Start of RECORD SET
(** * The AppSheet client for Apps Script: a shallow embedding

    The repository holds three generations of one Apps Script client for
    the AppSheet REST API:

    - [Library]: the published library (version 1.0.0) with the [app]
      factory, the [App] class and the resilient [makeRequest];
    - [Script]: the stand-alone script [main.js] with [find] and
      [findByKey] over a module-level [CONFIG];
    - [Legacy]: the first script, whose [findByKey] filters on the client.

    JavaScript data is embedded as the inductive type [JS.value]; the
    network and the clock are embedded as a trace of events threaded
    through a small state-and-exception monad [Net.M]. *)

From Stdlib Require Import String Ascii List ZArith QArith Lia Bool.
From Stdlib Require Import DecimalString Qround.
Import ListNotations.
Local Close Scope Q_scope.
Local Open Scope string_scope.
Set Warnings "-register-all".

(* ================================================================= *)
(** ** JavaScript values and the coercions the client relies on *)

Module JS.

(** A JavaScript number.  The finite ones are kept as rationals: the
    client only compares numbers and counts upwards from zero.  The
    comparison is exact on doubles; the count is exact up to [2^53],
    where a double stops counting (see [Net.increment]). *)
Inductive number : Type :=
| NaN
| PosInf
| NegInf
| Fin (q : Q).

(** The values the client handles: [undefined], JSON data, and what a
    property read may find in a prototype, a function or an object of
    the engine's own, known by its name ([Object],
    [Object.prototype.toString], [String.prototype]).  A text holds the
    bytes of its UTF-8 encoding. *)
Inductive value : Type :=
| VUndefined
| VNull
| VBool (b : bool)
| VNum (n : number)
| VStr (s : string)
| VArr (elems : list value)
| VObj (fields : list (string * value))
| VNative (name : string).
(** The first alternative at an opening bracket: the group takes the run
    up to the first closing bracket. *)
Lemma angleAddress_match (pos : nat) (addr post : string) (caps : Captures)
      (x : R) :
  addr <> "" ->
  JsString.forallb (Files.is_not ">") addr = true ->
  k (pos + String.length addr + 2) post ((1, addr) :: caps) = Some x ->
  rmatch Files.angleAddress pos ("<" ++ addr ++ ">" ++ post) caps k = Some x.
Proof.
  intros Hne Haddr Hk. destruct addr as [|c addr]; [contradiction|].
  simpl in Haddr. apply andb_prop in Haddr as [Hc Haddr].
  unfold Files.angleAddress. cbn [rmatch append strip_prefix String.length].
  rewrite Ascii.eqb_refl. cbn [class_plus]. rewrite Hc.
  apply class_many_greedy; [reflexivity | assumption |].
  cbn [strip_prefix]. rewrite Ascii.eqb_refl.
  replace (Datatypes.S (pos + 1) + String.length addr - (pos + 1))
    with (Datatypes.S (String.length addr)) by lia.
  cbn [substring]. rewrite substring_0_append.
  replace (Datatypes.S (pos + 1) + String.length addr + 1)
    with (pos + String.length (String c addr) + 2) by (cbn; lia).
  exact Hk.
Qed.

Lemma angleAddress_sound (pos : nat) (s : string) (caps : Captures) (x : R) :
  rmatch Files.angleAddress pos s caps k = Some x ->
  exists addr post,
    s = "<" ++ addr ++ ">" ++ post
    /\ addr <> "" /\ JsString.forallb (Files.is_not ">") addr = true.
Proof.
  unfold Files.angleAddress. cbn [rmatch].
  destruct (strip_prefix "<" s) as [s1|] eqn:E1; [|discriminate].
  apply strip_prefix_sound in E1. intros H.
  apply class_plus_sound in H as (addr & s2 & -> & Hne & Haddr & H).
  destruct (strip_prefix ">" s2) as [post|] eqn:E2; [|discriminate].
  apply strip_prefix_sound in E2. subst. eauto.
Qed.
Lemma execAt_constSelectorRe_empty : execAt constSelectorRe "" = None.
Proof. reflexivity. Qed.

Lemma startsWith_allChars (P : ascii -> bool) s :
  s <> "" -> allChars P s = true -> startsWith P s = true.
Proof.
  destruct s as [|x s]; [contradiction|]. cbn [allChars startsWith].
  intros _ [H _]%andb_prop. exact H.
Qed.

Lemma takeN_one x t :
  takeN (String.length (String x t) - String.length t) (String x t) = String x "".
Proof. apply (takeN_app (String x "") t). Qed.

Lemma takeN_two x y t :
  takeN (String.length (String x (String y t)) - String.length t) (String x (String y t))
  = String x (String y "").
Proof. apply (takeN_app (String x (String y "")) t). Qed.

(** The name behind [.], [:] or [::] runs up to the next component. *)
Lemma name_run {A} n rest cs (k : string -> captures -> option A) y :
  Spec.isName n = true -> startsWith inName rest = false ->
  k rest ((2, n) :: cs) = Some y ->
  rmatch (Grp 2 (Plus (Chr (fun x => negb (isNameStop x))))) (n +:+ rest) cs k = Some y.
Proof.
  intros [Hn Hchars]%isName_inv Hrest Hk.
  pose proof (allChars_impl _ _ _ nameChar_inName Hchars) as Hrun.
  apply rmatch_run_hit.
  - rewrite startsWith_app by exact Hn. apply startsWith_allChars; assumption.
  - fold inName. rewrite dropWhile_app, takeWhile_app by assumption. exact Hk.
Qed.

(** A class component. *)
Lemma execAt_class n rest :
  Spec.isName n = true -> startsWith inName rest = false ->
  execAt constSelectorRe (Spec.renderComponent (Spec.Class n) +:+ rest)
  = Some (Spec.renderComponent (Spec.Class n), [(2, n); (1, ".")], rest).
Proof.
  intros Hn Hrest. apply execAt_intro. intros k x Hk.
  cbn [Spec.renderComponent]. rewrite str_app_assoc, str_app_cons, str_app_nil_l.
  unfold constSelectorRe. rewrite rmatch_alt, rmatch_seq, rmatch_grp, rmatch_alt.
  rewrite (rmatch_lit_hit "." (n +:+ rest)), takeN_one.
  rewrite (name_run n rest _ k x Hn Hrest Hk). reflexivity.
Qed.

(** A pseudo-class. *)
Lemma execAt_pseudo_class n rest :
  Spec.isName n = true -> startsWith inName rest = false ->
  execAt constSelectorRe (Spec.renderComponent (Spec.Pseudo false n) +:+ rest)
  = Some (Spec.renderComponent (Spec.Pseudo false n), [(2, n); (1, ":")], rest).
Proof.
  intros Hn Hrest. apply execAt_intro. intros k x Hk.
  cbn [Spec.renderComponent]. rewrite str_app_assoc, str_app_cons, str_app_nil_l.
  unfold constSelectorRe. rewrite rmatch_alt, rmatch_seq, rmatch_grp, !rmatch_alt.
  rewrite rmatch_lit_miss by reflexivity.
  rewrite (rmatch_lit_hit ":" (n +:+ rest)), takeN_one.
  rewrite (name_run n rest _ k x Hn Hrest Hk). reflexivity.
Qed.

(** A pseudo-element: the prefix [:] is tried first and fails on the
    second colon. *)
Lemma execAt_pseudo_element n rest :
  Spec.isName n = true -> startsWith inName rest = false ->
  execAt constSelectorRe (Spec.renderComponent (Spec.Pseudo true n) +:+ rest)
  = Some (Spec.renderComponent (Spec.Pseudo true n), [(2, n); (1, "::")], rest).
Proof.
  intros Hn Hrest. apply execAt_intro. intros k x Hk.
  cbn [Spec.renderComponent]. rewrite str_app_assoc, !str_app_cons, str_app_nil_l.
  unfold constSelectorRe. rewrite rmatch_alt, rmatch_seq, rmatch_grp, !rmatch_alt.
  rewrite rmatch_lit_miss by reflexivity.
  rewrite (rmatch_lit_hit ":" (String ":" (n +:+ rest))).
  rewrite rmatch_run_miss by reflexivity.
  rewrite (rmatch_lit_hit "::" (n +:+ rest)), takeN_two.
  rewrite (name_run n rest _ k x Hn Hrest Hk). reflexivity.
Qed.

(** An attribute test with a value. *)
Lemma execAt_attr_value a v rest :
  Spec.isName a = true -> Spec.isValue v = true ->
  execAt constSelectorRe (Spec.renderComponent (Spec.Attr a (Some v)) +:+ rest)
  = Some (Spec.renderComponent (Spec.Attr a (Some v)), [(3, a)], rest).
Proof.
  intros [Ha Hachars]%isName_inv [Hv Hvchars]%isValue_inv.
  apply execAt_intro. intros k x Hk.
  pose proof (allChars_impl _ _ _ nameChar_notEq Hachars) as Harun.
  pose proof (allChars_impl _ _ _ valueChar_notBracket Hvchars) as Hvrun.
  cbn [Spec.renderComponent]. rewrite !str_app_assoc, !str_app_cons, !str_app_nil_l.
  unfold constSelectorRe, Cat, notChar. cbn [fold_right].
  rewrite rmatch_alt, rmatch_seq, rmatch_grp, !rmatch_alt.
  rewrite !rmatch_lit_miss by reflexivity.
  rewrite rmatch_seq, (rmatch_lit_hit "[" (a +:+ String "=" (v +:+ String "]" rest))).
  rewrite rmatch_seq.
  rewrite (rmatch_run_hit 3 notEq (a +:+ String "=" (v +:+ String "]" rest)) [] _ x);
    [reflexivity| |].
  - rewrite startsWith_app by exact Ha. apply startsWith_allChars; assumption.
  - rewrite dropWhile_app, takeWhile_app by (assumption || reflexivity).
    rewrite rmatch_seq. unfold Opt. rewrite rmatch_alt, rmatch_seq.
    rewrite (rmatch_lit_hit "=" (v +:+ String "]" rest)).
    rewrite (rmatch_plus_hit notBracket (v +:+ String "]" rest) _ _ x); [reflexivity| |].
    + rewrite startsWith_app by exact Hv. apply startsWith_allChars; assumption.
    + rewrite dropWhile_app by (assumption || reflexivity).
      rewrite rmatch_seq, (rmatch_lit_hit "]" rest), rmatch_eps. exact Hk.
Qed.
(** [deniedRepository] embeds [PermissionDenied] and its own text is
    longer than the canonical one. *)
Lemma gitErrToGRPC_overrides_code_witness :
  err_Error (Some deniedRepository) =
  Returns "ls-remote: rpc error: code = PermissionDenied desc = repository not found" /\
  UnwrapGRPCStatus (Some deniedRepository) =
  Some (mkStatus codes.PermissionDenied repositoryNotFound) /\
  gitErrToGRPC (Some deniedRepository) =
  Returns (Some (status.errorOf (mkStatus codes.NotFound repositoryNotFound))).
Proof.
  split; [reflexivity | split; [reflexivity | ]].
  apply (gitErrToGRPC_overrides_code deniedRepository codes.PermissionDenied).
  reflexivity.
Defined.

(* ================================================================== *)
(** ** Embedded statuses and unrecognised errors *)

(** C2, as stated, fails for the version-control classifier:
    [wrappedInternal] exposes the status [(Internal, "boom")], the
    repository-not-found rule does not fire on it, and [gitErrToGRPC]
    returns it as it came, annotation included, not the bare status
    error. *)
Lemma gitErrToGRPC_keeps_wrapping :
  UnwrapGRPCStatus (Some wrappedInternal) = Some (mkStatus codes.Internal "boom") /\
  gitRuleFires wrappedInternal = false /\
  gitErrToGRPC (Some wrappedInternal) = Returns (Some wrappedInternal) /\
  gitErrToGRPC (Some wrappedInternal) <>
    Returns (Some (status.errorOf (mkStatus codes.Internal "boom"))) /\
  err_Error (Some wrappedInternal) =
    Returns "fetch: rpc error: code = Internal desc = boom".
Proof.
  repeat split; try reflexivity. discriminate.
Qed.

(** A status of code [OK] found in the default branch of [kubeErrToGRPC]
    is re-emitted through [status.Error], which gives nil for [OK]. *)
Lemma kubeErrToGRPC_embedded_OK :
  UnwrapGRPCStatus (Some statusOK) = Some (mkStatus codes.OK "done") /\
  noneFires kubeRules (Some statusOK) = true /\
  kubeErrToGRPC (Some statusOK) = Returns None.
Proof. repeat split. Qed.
End of RECORD SET
> _TASK_: Reproduce exactly the entries above, limited to the lines from the one with "(** ** JavaScript" through the one with "intros Hne Haddr", both included.

> _OUTPUT BELOW_:
(** ** JavaScript values and the coercions the client relies on *)

Module JS.

(** A JavaScript number.  The finite ones are kept as rationals: the
    client only compares numbers and counts upwards from zero.  The
    comparison is exact on doubles; the count is exact up to [2^53],
    where a double stops counting (see [Net.increment]). *)
Inductive number : Type :=
| NaN
| PosInf
| NegInf
| Fin (q : Q).

(** The values the client handles: [undefined], JSON data, and what a
    property read may find in a prototype, a function or an object of
    the engine's own, known by its name ([Object],
    [Object.prototype.toString], [String.prototype]).  A text holds the
    bytes of its UTF-8 encoding. *)
Inductive value : Type :=
| VUndefined
| VNull
| VBool (b : bool)
| VNum (n : number)
| VStr (s : string)
| VArr (elems : list value)
| VObj (fields : list (string * value))
| VNative (name : string).
(** The first alternative at an opening bracket: the group takes the run
    up to the first closing bracket. *)
Lemma angleAddress_match (pos : nat) (addr post : string) (caps : Captures)
      (x : R) :
  addr <> "" ->
  JsString.forallb (Files.is_not ">") addr = true ->
  k (pos + String.length addr + 2) post ((1, addr) :: caps) = Some x ->
  rmatch Files.angleAddress pos ("<" ++ addr ++ ">" ++ post) caps k = Some x.
Proof.
  intros Hne Haddr Hk. destruct addr as [|c addr]; [contradiction|].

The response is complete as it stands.